Cycling Redundancy Checks (CRCs) are a common form of checking for the integrity of data on transmission or storage. The XMOS XS1 instruction set has dedicated instructions for computing and checking CRCs. In this section we discuss how to use the CRC instructions.

A CRC is defined as the remainder of a division of two polynomials in GF-2. The simplest way to visualise a CRC is to use a long division [wikipedia-CRC]. Put the input string down at the top (first bit on the left, last bit on the right), then start dividing.
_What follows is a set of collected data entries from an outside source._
(* ===== verification/Api.v ===== *)
(** * The handler classes

    [ApiResponse] and the handler classes of [src/api/]: each handler takes the
    parsed body and answers with a JSON value.  The arguments of a call are
    evaluated from left to right here; C++ leaves their order open, which shows
    only where two of them fail in different ways.  [now] is the reading of the
    clock that the store or the namespace manager makes. *)
From S2P Require Import Prelude Timestamp DataTypes SqliteOrm MemOrm ConfigStore SqliteConfigStore StoreOps StoreInvariants StoreTheorems History NamespaceManager PublishEngine Json.

Module ApiResponse.
Definition error (code : Z) (message : string) : json :=
  object [("error", JString message); ("code", JInt code)].
Definition success : json := object [("status", JString "ok")].
End ApiResponse.

(** ** The objects of the answers *)

(** the [description] member is there when the application has one *)
Definition app_json (app : Application) : json :=
  let obj := object [("app_id", JString (app_app_id app)); ("name", JString (app_name app));
                     ("created_at", JString (app_created_at app))] in
  match app_description app with
  | Some d => set_member "description" (JString d) obj
  | None => obj
  end.

Definition ns_json (ns : Namespace) : json :=
  object [("id", JString (ns_id ns)); ("app_id", JString (ns_app_id ns));
          ("env", JString (ns_env ns)); ("cluster", JString (ns_cluster ns));
          ("name", JString (ns_name ns)); ("type", JString (ns_type ns))].

Definition config_json (c : ConfigKey) : json :=
  object [("key", JString (ck_key c)); ("value", JString (ck_value c));
          ("version", JInt (ck_version c))].

Definition published_json (r : Release) : json :=
  object [("release_id", JInt (rel_id r)); ("release_version", JInt (rel_release_version r));
          ("release_note", JString (rel_release_note r));
          ("created_at", JString (rel_created_at r))].

Definition release_json (r : Release) : json :=
  object [("id", JInt (rel_id r)); ("release_version", JInt (rel_release_version r));
          ("release_note", JString (rel_release_note r));
          ("release_type", JString (rel_release_type r)); ("status", JString (rel_status r));
          ("operator_id", JString (rel_operator_id r));
          ("created_at", JString (rel_created_at r))].

Module NamespaceHandler.
Section handlers.
Context {T : Type} `{!ConfigStore T}.

Definition handleCreateApp (body : json) (now : Z) : M T json :=
  if negb (contains body "app_id") || negb (contains body "name") then
    mret (ApiResponse.error 400 "Missing required fields: app_id, name")
  else
    appId ← string_at_const body "app_id";
    name ← string_at_const body "name";
    description ← optional_at body "description";
    ok ← NamespaceManager.registerApplication appId name description now;
    if negb ok then mret (ApiResponse.error 409 "Application already exists")
    else
      i ← json_at_const body "app_id";
      n ← json_at_const body "name";
      mret (object [("app_id", i); ("name", n)]).

Definition handleListApps : M T json :=
  apps ← NamespaceManager.listApplications;
  mret (object [("applications", JArray (app_json <$> apps))]).

Definition handleGetApp (appId : string) : M T json :=
  app ← NamespaceManager.getApplication appId;
  match app with
  | None => mret (ApiResponse.error 404 "Application not found")
  | Some app => mret (app_json app)
  end.

Definition handleDeleteApp (appId : string) : M T json :=
  _ ← NamespaceManager.removeApplication appId;
  mret ApiResponse.success.

Definition handleCreateNamespace (body : json) (now : Z) : M T json :=
  appId ← string_at_const body "app_id";
  env ← string_at_const body "env";
  cluster ← value_or body "cluster" "default";
  name ← string_at_const body "name";
  type ← value_or body "type" "private";
  parent ← optional_at body "parent_namespace_id";
  ok ← NamespaceManager.createNamespace appId env cluster name type parent now;
  if negb ok then mret (ApiResponse.error 400 "Failed to create namespace")
  else
    appId ← string_at_const body "app_id";
    env ← string_at_const body "env";
    cluster ← value_or body "cluster" "default";
    name ← string_at_const body "name";
    mret (object [("id", JString (appId +:+ "/" +:+ env +:+ "/" +:+ cluster +:+ "/" +:+ name))]).

(** the [parent_namespace_id] member is there when the namespace has one *)
Definition ns_parent_json (ns : Namespace) : json :=
  match ns_parent_namespace_id ns with
  | Some p => set_member "parent_namespace_id" (JString p) (ns_json ns)
  | None => ns_json ns
  end.

Definition handleListNamespaces (appId : string) : M T json :=
  namespaces ← ConfigStore.listNamespaces appId "" "";
  mret (object [("namespaces", JArray (ns_parent_json <$> namespaces))]).
End handlers.
End NamespaceHandler.

Module ConfigHandler.
Section handlers.
Context {T : Type} `{!ConfigStore T}.

Definition handleGetConfig (namespaceId key : string) : M T json :=
  config ← getConfig namespaceId key false;
  match config with
  | None => mret (ApiResponse.error 404 "Config not found")
  | Some c => mret (config_json c)
  end.

Definition handleSetConfig (namespaceId key : string) (body : json) (operatorId : string) (now : Z)
    : M T json :=
  value ← value_or body "value" "";
  existing ← getConfig namespaceId key false;
  _ ← match existing with
      | Some _ => updateConfig namespaceId key value operatorId true now
      | None => createConfig namespaceId key value operatorId now
      end;
  mret ApiResponse.success.

Definition handleDeleteConfig (namespaceId key operatorId : string) (now : Z) : M T json :=
  _ ← deleteConfig namespaceId key operatorId true now;
  mret ApiResponse.success.
End handlers.
End ConfigHandler.

Module PublishHandler.
Section handlers.
Context {T : Type} `{!ConfigStore T}.

Definition handlePublish (namespaceId : string) (body : json) (operatorId : string) (now : Z)
    : M T json :=
  releaseNote ← value_or body "release_note" "";
  r ← publishRelease namespaceId releaseNote operatorId empty_release now;
  if negb (r.1) then mret (ApiResponse.error 500 "Publish failed")
  else mret (published_json (r.2)).

Definition handleGetReleases (namespaceId : string) : M T json :=
  releases ← getReleases (release_query namespaceId);
  mret (object [("releases", JArray (release_json <$> releases))]).
End handlers.
End PublishHandler.

Module AuthHandler.
Definition handleLogin (username password : string) : json :=
  ApiResponse.error 501 "Auth not yet configured".
End AuthHandler.

Module HealthHandler.
Definition handleHealth {T : Type} `{!ConfigStore T} : M T json :=
  up ← healthCheck;
  mret (object [("status", JString "UP"); ("uptime_seconds", JInt 0); ("db_connected", JBool up)]).
End HealthHandler.

Module NotificationHandler.
Definition handleLongPoll (namespaceId lastReleaseId : string) (timeout : Z) : json :=
  object [("namespace", JString namespaceId); ("changed", JBool false)].
End NotificationHandler.
(* ===== verification/HttpServer.v ===== *)
(** * The HTTP server

    [HttpSession] of [src/server/http_server.cpp]: [handleRequest] routes a
    request by its target and method, a handler answers with a JSON value, and
    [sendResponse] serialises it.  [json_parse] and [json_dump] are the parser
    and the serializer of the JSON library ([None]: they throw).  A thrown
    exception leaves [handleRequest] and with it the thread that runs the
    server.  The sockets are not modelled: a response is the status and the
    text that is written.  A request reads the clock at most once, as [now]. *)
From S2P Require Import Prelude Timestamp DataTypes SqliteOrm MemOrm ConfigStore SqliteConfigStore StoreOps StoreInvariants StoreTheorems History NamespaceManager PublishEngine Strings Json Api.

(** [http::verb] *)
Inductive verb := get | post | put | delete_ | other_verb (code : N).
#[export] Instance verb_eq_dec : EqDecision verb.
Proof. solve_decision. Defined.

Record request := mkRequest {
  req_method : verb;
  req_target : string;
  req_body : string;
}.

Module HttpSession.
(** [url.find(suffix, start)] *)
Definition find_from (start : nat) (p s : string) : option nat :=
  (λ i, (start + i)%nat) <$> find p (substr start s).

Definition extractPathParam (url prefix suffix : string) : string :=
  match find prefix url with
  | None => ""
  | Some start =>
    let start := (start + String.length prefix)%nat in
    if bool_decide (suffix = "") then substr start url
    else
      match find_from start suffix url with
      | None => ""
      | Some end_ => str_take (end_ - start) (substr start url)
      end
  end.

(** [target.find(p) != std::string::npos] *)
Definition includes (p target : string) : bool := bool_decide (is_Some (find p target)).
(** [target.find(p) == 0] *)
Definition begins (p target : string) : bool := bool_decide (find p target = Some 0%nat).

Section session.
Context {T : Type} `{!ConfigStore T}.
Context (json_parse : string → option json) (json_dump : json → option string).

(** [json::parse(request_.body())] *)
Definition parse_body (body : string) : M T json :=
  match json_parse body with Some j => mret j | None => throw end.

(** ** Handlers *)
Definition handleHealth : M T json :=
  up ← healthCheck;
  mret (object [("status", JString "UP"); ("uptime_seconds", JInt 0); ("db_connected", JBool up)]).

Definition handleLogin (request : string) : M T json :=
  _ ← parse_body request;
  mret (ApiResponse.error 501 "Not implemented").

Definition handleCreateApp (request : string) (now : Z) : M T json :=
  body ← parse_body request;
  if negb (contains body "app_id") || negb (contains body "name") then
    mret (ApiResponse.error 400 "Missing required fields: app_id, name")
  else
    appId ← string_at body "app_id";
    name ← string_at body "name";
    description ← optional_at body "description";
    ok ← NamespaceManager.registerApplication appId name description now;
    if negb ok then mret (ApiResponse.error 409 "Application already exists")
    else
      i ← json_at body "app_id";
      n ← json_at body "name";
      mret (object [("app_id", i); ("name", n)]).

Definition handleListApps : M T json :=
  apps ← NamespaceManager.listApplications;
  mret (object [("applications", JArray (app_json <$> apps))]).

Definition handleGetApp (appId : string) : M T json :=
  app ← NamespaceManager.getApplication appId;
  match app with
  | None => mret (ApiResponse.error 404 "Application not found")
  | Some app => mret (app_json app)
  end.

Definition handleDeleteApp (appId : string) : M T json :=
  _ ← NamespaceManager.removeApplication appId;
  mret ApiResponse.success.

Definition handleListNamespaces (appId : string) : M T json :=
  _ ← NamespaceManager.listApplications;
  namespaces ← ConfigStore.listNamespaces appId "" "";
  mret (object [("namespaces", JArray (ns_json <$> namespaces))]).

Definition handleCreateNamespace (request : string) (now : Z) : M T json :=
  body ← parse_body request;
  appId ← string_at body "app_id";
  env ← string_at body "env";
  cluster ← value_or body "cluster" "default";
  name ← string_at body "name";
  type ← value_or body "type" "private";
  parent ← optional_at body "parent_namespace_id";
  ok ← NamespaceManager.createNamespace appId env cluster name type parent now;
  if negb ok then mret (ApiResponse.error 400 "Failed to create namespace")
  else
    appId ← string_at body "app_id";
    env ← string_at body "env";
    cluster ← value_or body "cluster" "default";
    name ← string_at body "name";
    mret (object [("id", JString (appId +:+ "/" +:+ env +:+ "/" +:+ cluster +:+ "/" +:+ name))]).

Definition handleGetConfig (ns key : string) : M T json :=
  config ← getConfig ns key false;
  match config with
  | None => mret (ApiResponse.error 404 "Config not found")
  | Some c => mret (config_json c)
  end.

Definition handleSetConfig (ns key request : string) (now : Z) : M T json :=
  body ← parse_body request;
  value ← string_at body "value";
  existing ← getConfig ns key false;
  _ ← match existing with
      | Some _ => updateConfig ns key value "system" true now
      | None => createConfig ns key value "system" now
      end;
  mret ApiResponse.success.

Definition handleDeleteConfig (ns key : string) (now : Z) : M T json :=
  _ ← deleteConfig ns key "system" true now;
  mret ApiResponse.success.

Definition handlePublish (ns request : string) (now : Z) : M T json :=
  body ← parse_body request;
  releaseNote ← value_or body "release_note" "";
  r ← publishRelease ns releaseNote "system" empty_release now;
  if negb (r.1) then mret (ApiResponse.error 500 "Publish failed")
  else mret (published_json (r.2)).

Definition handleGetReleases (ns : string) : M T json :=
  releases ← getReleases (release_query ns);
  mret (object [("releases", JArray (release_json <$> releases))]).

Definition handleNotifications : json :=
  ApiResponse.error 501 "Long-polling not implemented yet".

(** ** Routing: the status and the body of the answer.  A method a route does
    not serve leaves [responseBody] null. *)
Definition ok_json (m : M T json) : M T (Z * json) := j ← m; mret (200, j).
(* ===== verification/HttpTheorems.v ===== *)
(** * What HTTP clients see

    Theorems about requests to [HttpSession.handleRequest] and its routing, over
    every store that keeps the contract of the interface.  The JSON parser and
    serializer are parameters; what a theorem needs of the parser is that a
    body is, or is not, the text of a value. *)
From S2P Require Import Prelude Timestamp DataTypes SqliteOrm MemOrm ConfigStore SqliteConfigStore StoreOps StoreInvariants StoreTheorems History NamespaceManager PublishEngine Strings Json Api HttpServer.
Import NamespaceManager.NamespaceManager PublishEngine.PublishEngine HttpSession.

(** The answer to a GET of a key. *)
Definition config_answer (c : option ConfigKey) : json :=
  match c with
  | Some c => config_json c
  | None => ApiResponse.error 404 "Config not found"
  end.

Section requests.
Context {T : Type} `{!ConfigStore T}.
Context (json_parse : string → option json) (json_dump : json → option string).
Local Abbreviation route := (HttpSession.route json_parse).
Local Abbreviation handleRequest := (HttpSession.handleRequest json_parse json_dump).

(** A PUT whose body has a string value edits the draft of the key. *)
Lemma handleSetConfig_edits ns key b m v now (s : T) :
  json_parse b = Some (JObject m) → m !! "value" = Some (JString v) →
  handleSetConfig json_parse ns key b now s =
  (_ ← addDraftChange ns key v "system" now; mret ApiResponse.success) s.
Proof.
  intros Hb Hv. unfold handleSetConfig, parse_body, addDraftChange, string_at, json_at. rewrite Hb.
  unfold mbind, M_bind, mret, M_ret. cbn. rewrite Hv. cbn.
  by destruct (getConfig ns key false s) as [[[]| |] s'].
Qed.

(** Every answer has the HTTP status 200, whatever the [code] member of its
    body says, but for a target no route serves, which is answered with 404 and
    leaves the store as it was. *)
Theorem http_status req now (s s' : T) status j :
  route req now s = (Ret (status, j), s') →
  status = 200 ∨ status = 404 ∧ j = ApiResponse.error 404 "Not found" ∧ s' = s.
Proof.
  assert (∀ m : M T json, ok_json m s = (Ret (status, j), s') → status = 200) as Hok.
  { intros m. unfold ok_json, mbind, M_bind, mret, M_ret. destruct (m s) as [[a| |] s1]; congruence. }
  unfold HttpSession.route. repeat case_match; intros Hr; try (left; by eapply Hok);
    injection Hr as <- <- <-; auto.
Qed.

(** The documented long-polling target is not served. *)
Theorem longpoll_not_found m query b now (s : T) :
  route (mkRequest m ("/api/v1/notifications" +:+ "?" +:+ query) b) now s =
  (Ret (404, ApiResponse.error 404 "Not found"), s).
Proof.
  unfold HttpSession.route. cbn [req_target req_method req_body]. rewrite !begins_starts.
  rewrite !bool_decide_false by (try done; intros [? _]; done). done.
Qed.

(** A body that is not JSON makes a request that reads its body end in an
    exception, which nothing catches, with the store as it was: a PUT of a key,
    a publication by any method, a POST of an application, of a namespace or of
    a login. *)
Theorem bad_body_escapes ns key m b now (s : T) :
  json_parse b = None → plain_ns ns = true →
  Forall (λ req, handleRequest req now s = (Throw, s))
    [mkRequest put (keys_target ns key) b; mkRequest m (publish_target ns) b;
     mkRequest post "/api/v1/apps" b; mkRequest post "/api/v1/namespaces" b;
     mkRequest post "/api/v1/auth/login" b].
Proof.
  intros Hb Hns. unfold HttpSession.handleRequest, mbind, M_bind.
  repeat apply Forall_cons_2; [..|by constructor].
  - rewrite route_keys by done. unfold ok_json, handleSetConfig, parse_body, mbind, M_bind. by rewrite Hb.
  - rewrite route_publish by done. unfold ok_json, handlePublish, parse_body, mbind, M_bind. by rewrite Hb.
  - change (route (mkRequest post "/api/v1/apps" b) now s) with (ok_json (handleCreateApp json_parse b now) s).
    unfold ok_json, handleCreateApp, parse_body, mbind, M_bind. by rewrite Hb.
  - change (route (mkRequest post "/api/v1/namespaces" b) now s) with (ok_json (handleCreateNamespace json_parse b now) s).
    unfold ok_json, handleCreateNamespace, parse_body, mbind, M_bind. by rewrite Hb.
  - change (route (mkRequest post "/api/v1/auth/login" b) now s) with (ok_json (handleLogin json_parse b) s).
    unfold ok_json, handleLogin, parse_body, mbind, M_bind. by rewrite Hb.
Qed.
End requests.

Section http_theorems.
Context {T : Type} `{!ConfigStore T} {O : Observed T Store} {fk : bool}
  `{Hspec : !ConfigStoreSpec T O fk}.
Context (json_parse : string → option json) (json_dump : json → option string).
Local Abbreviation route := (HttpSession.route json_parse).
Local Abbreviation handleRequest := (HttpSession.handleRequest json_parse json_dump).

Lemma wp_ok_json (m : M T json) s (Q : outcome (Z * json) → Store → Prop) :
  wp s m (λ o v, match o with Ret j => Q (Ret (200, j)) v | Throw => Q Throw v | Undef => Q Undef v end) →
  wp s (ok_json m) Q.
Proof.
  intros Hm. apply wp_bind. eapply wp_mono; [exact Hm|]. intros [j| |] v Hv; [|done..].
  intros s' Hs' <-. by apply wp_ret.
Qed.

(** The answer to a GET of a key, from the content. *)
Lemma handleGetConfig_answer ns key (s : T) :
  ready s →
  wp s (handleGetConfig ns key)
    (queries (λ c j, j = config_answer (live_config c ns key)) (view s)).
Proof.
  intros Hs. eapply wp_call; [by apply getConfig_spec|]. cbn. intros s1 Hs1 Hv1.
  assert (view s1 = view s) as E by (rewrite Hv1; by destruct (view s)).
  fold (live_config (cur (view s)) ns key).
  destruct (live_config _ _ _) as [c|] eqn:Hc; (apply wp_ret; [done|]); (split; [done|]);
    eexists; (split; [done|]); unfold config_answer; by rewrite Hc.
Qed.

(** A PUT leaves a row with the value that was put or with the pending draft's. *)
Lemma put_row ns key pb m v now (s : T) :
  ready s → wf fk (cur (view s)) →
  json_parse pb = Some (JObject m) → m !! "value" = Some (JString v) →
  wp s (handleSetConfig json_parse ns key pb now) (λ o st', o = Undef ∨
    o = Ret ApiResponse.success ∧ saved st' = saved (view s) ∧
    ∃ x, s_cfgs (cur st') !! (ns, key) = Some x ∧ ck_pk x = (ns, key) ∧
      ck_value x = match s_cfgs (cur (view s)) !! (ns, key) with
        | Some old => if decide (ck_status old = "draft") then ck_value old else v
        | None => v
        end).
Proof.
  intros Hs Hwf Hpb Hv. eapply wp_ext; [by eapply handleSetConfig_edits|].
  eapply wp_call; [by apply addDraftChange_call|].
  pose proof (spec_addDraftChange_row ns key v "system" now _ Hwf) as Hrow.
  destruct (spec_addDraftChange ns key v "system" now (cur (view s))) as [[ok| |] c']; [|done|by left].
  destruct Hrow as (x & Hx & Hpk & _ & Hval). intros s1 Hs1 Hv1.
  apply wp_ret; [done|]. right. rewrite Hv1. by split_and!; eauto.
Qed.

(** A publication makes the rows of its namespace live. *)
Lemma publish_rows ns nb n now (s : T) :
  ready s → saved (view s) = None →
  json_parse nb = Some (object [("release_note", JString n)]) →
  wp s (handlePublish json_parse ns nb now) (λ o st', o = Undef ∨
    ∃ r, o = Ret (published_json r) ∧ r = new_release ns n "system" (getTimestamp now)
        (max_version (versions_of ns (cur (view s))) + 1) (s_next_rel (cur (view s))) ∧
      s_cfgs (cur st') = go_live ns <$> s_cfgs (cur (view s))).
Proof.
  intros Hs Hsv Hnb. eapply (wp_ext _ (r ← publish ns n "system" empty_release now;
    if negb (r.1) then mret (ApiResponse.error 500 "Publish failed") else mret (published_json (r.2)))).
  { unfold handlePublish, parse_body. rewrite Hnb. reflexivity. }
  eapply wp_call; [by apply publish_call|]. unfold spec_publishRelease. case_decide; [|by left].
  intros s1 Hs1 Hv1. apply wp_ret; [done|]. right. eexists. split; [done|]. split; [done|]. by rewrite Hv1.
Qed.

(** A value put over HTTP and published over HTTP is what a GET answers.
    A PUT of a key of a namespace, a publication of the namespace (a request of
    any method) and a GET of the key answer with the key and, unless the
    key had an unpublished draft, the value that was put; a PUT on top of an
    unpublished draft is answered the same way and the draft is what is published. *)
Theorem http_put_publish_get ns key pb m v verb_ nb n gb t1 t2 t3 (s : T) :
  ready s → saved (view s) = None → wf fk (cur (view s)) → plain_ns ns = true →
  json_parse pb = Some (JObject m) → m !! "value" = Some (JString v) →
  json_parse nb = Some (object [("release_note", JString n)]) →
  wp s (a ← route (mkRequest put (keys_target ns key) pb) t1;
        _ ← route (mkRequest verb_ (publish_target ns) nb) t2;
        g ← route (mkRequest get (keys_target ns key) gb) t3; mret (a, g))
    (λ o _, o = Undef ∨ ∃ c, o = Ret ((200, ApiResponse.success), (200, config_json c)) ∧
      ck_key c = key ∧
      ck_value c = match s_cfgs (cur (view s)) !! (ns, key) with
        | Some old => if decide (ck_status old = "draft") then ck_value old else v
        | None => v
        end).
Proof.
  intros Hs Hsv Hwf Hns Hpb Hv Hnb. rewrite !route_keys, route_publish by done.
  apply wp_bind, wp_ok_json. eapply wp_mono; [by eapply put_row|].
  intros ? st1 [->|(-> & Hsv1 & x & Hx & [= Hxn Hxk] & Hval)]; [by left|]. intros s1 Hs1 Hv1.
  apply wp_bind, wp_ok_json. eapply wp_mono; [eapply publish_rows; [done| |done]; congruence|].
  intros ? st2 [->|(r & -> & _ & Hrows)]; [by left|]. intros s2 Hs2 Hv2.
  apply wp_bind, wp_ok_json. eapply wp_mono; [by apply handleGetConfig_answer|].
  intros ? ? [-> (j & -> & ->)] s3 Hs3 _. apply wp_ret; [done|]. right.
  assert (live_config (cur (view s2)) ns key = Some (set_ck_status "live" x)) as ->.
  { unfold live_config. rewrite Hv2, Hrows, lookup_fmap, Hv1, Hx. cbn. unfold go_live.
    rewrite (decide_True (P := ck_namespace_id x = ns)) by done. by rewrite decide_True by by right. }
  by exists (set_ck_status "live" x).
Qed.

(** A DELETE does not change what a GET answers.  It is answered with
    "ok" and recorded in the change log, and it removes the row only if that is
    an unpublished draft, which a GET does not show: a live key stays, and no
    later publication removes it. *)
Theorem http_delete_then_get ns key b t1 t2 (s : T) :
  ready s → plain_ns ns = true →
  wp s (d ← route (mkRequest delete_ (keys_target ns key) b) t1;
        g ← route (mkRequest get (keys_target ns key) b) t2; mret (d, g))
    (λ o st', o = Ret ((200, ApiResponse.success),
                       (200, config_answer (live_config (cur (view s)) ns key))) ∧
      (∃ l, s_logs (cur st') = s_logs (cur (view s)) ++ [l] ∧ cl_operation l = "delete") ∧
      ∀ c, s_cfgs (cur (view s)) !! (ns, key) = Some c →
        s_cfgs (cur st') !! (ns, key) = if decide (ck_status c = "draft") then None else Some c).
Proof.
  intros Hs Hns. rewrite !route_keys by done. apply wp_bind, wp_ok_json.
  eapply wp_call; [by apply deleteConfig_spec|]. cbn. intros s1 Hs1 Hv1.
  apply wp_ret; [done|]. intros s2 Hs2 Hv2. apply wp_bind, wp_ok_json.
  eapply wp_mono; [by apply handleGetConfig_answer|]. intros ? ? [-> (j & -> & ->)] s3 Hs3 Hv3.
  apply wp_ret; [done|]. rewrite Hv3, Hv2, Hv1. unfold live_config.
  destruct (s_cfgs (cur (view s)) !! (ns, key)) as [c|] eqn:Hc; cbn.
  - case_bool_decide as Hd; cbn; rewrite ?lookup_delete_eq, ?Hc; cbn; unfold visible.
    + rewrite decide_False by naive_solver. split_and!; [done|by eauto|].
      intros ? [= <-]. by rewrite decide_True.
    + split_and!; [done|by eauto|]. intros ? [= <-]. by rewrite decide_False.
  - rewrite Hc. cbn. split_and!; [done|by eauto|done].
Qed.
Lemma keeps_ret {A : Type} (a : A) : keeps (mret a).
Proof. intros s Hs HI. by apply wp_ret. Qed.
Lemma keeps_throw {A : Type} : keeps (throw (A := A)).
Proof. intros s Hs HI. exists Throw, s. auto. Qed.
Lemma keeps_undef {A : Type} : keeps (undef (A := A)).
Proof. intros s Hs HI. exists Undef, s. auto. Qed.
Lemma keeps_bind {A B : Type} (m : M T A) (k : A → M T B) :
  keeps m → (∀ a, keeps (k a)) → keeps (m ≫= k).
Proof.
  intros Hm Hk s Hs HI. apply wp_bind. eapply wp_mono; [by apply Hm|].
  intros [a| |] st' Hst'; [|by intros _; apply Hst'|done]. intros s' Hs' <-. apply Hk; [done|]. by apply Hst'.
Qed.
Lemma keeps_try {A : Type} (m h : M T A) : keeps m → keeps h → keeps (try_catch m h).
Proof.
  intros Hm Hh s Hs HI. apply wp_try. eapply wp_mono; [by apply Hm|].
  intros [a| |] st' Hst'; [done| |done]. intros s' Hs' <-. apply Hh; [done|]. by apply Hst'.
Qed.
(** What is kept, in front of the rest. *)
Lemma wp_keeps {A B : Type} (m : M T A) (k : A → M T B) (s : T) (Q : outcome B → Store → Prop) :
  keeps m → (m s).1 ≠ Throw → ready s → I (view s) → (∀ st, Q Undef st) →
  (∀ a s', ready s' → I (view s') → wp s' (k a) Q) →
  wp s (m ≫= k) Q.
Proof.
  intros Hm Ht Hs HI HU Hk. apply wp_bind. destruct (Hm s Hs HI) as (o & s' & E & Hr & Hv).
  exists o, s'. split_and!; [done..|]. rewrite E in Ht. destruct o as [a| |]; [|done|apply HU].
  intros s'' Hs'' Hv''. apply Hk; [done|]. rewrite Hv''. by apply Hv.
Qed.
Lemma keeps_undrop {A : Type} (m : M T A) : keeps (drop_result m) → keeps m.
Proof.
  intros Hm s Hs HI. destruct (Hm s Hs HI) as (o & s' & E & Hr & HQ). unfold wp.
  unfold drop_result, mbind, M_bind, mret, M_ret in E.
  destruct (m s) as [[a| |] s1]; injection E as <- <-; eexists _, _; (split; [done|]); (split; [done|]); auto.
Qed.
End keeps.

(** Rules for the pieces of a component, and the database that finds them. *)
Create HintDb keeps.
#[export] Hint Resolve keeps_ret keeps_throw keeps_undef : keeps.

(** A computation is taken apart along its binds, handlers and branches; the calls
    at its leaves are left to the database. *)
Ltac keeping :=
  repeat first
    [ match goal with |- ∀ _, _ => intros ? end
    | match goal with |- keeps _ (match ?x with _ => _ end) => destruct x end
    | apply keeps_bind | apply keeps_try | solve [eauto with keeps] ].

(** The operations [P] lets a thread use keep [I]. *)
Class Stable (fk : bool) (P : op → Prop) (I : Store → Prop) : Prop :=
  stable o st st' : P o → store_step fk o st st' → I st → I st'.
A division step is to perform an an XOR with the polynomial if the left-most bit is 1, making the left-most bit 0. Then remove the left-most bit, and repeat. The following example divides 110100110 by 1100 using XOR arithmetic (GF-2), resulting in a remainder of 1110:

```
110100110 <--- Input
1100 . . <--- XOR with divisor (4 Bits)
0010. .
0000. .
0100 .
0000 .
1001 .
1100 .
1011.
1100.
1110<- remainder
```

When all bits of input have been shifted in, the result is guaranteed four bits; these four bits are the CRC.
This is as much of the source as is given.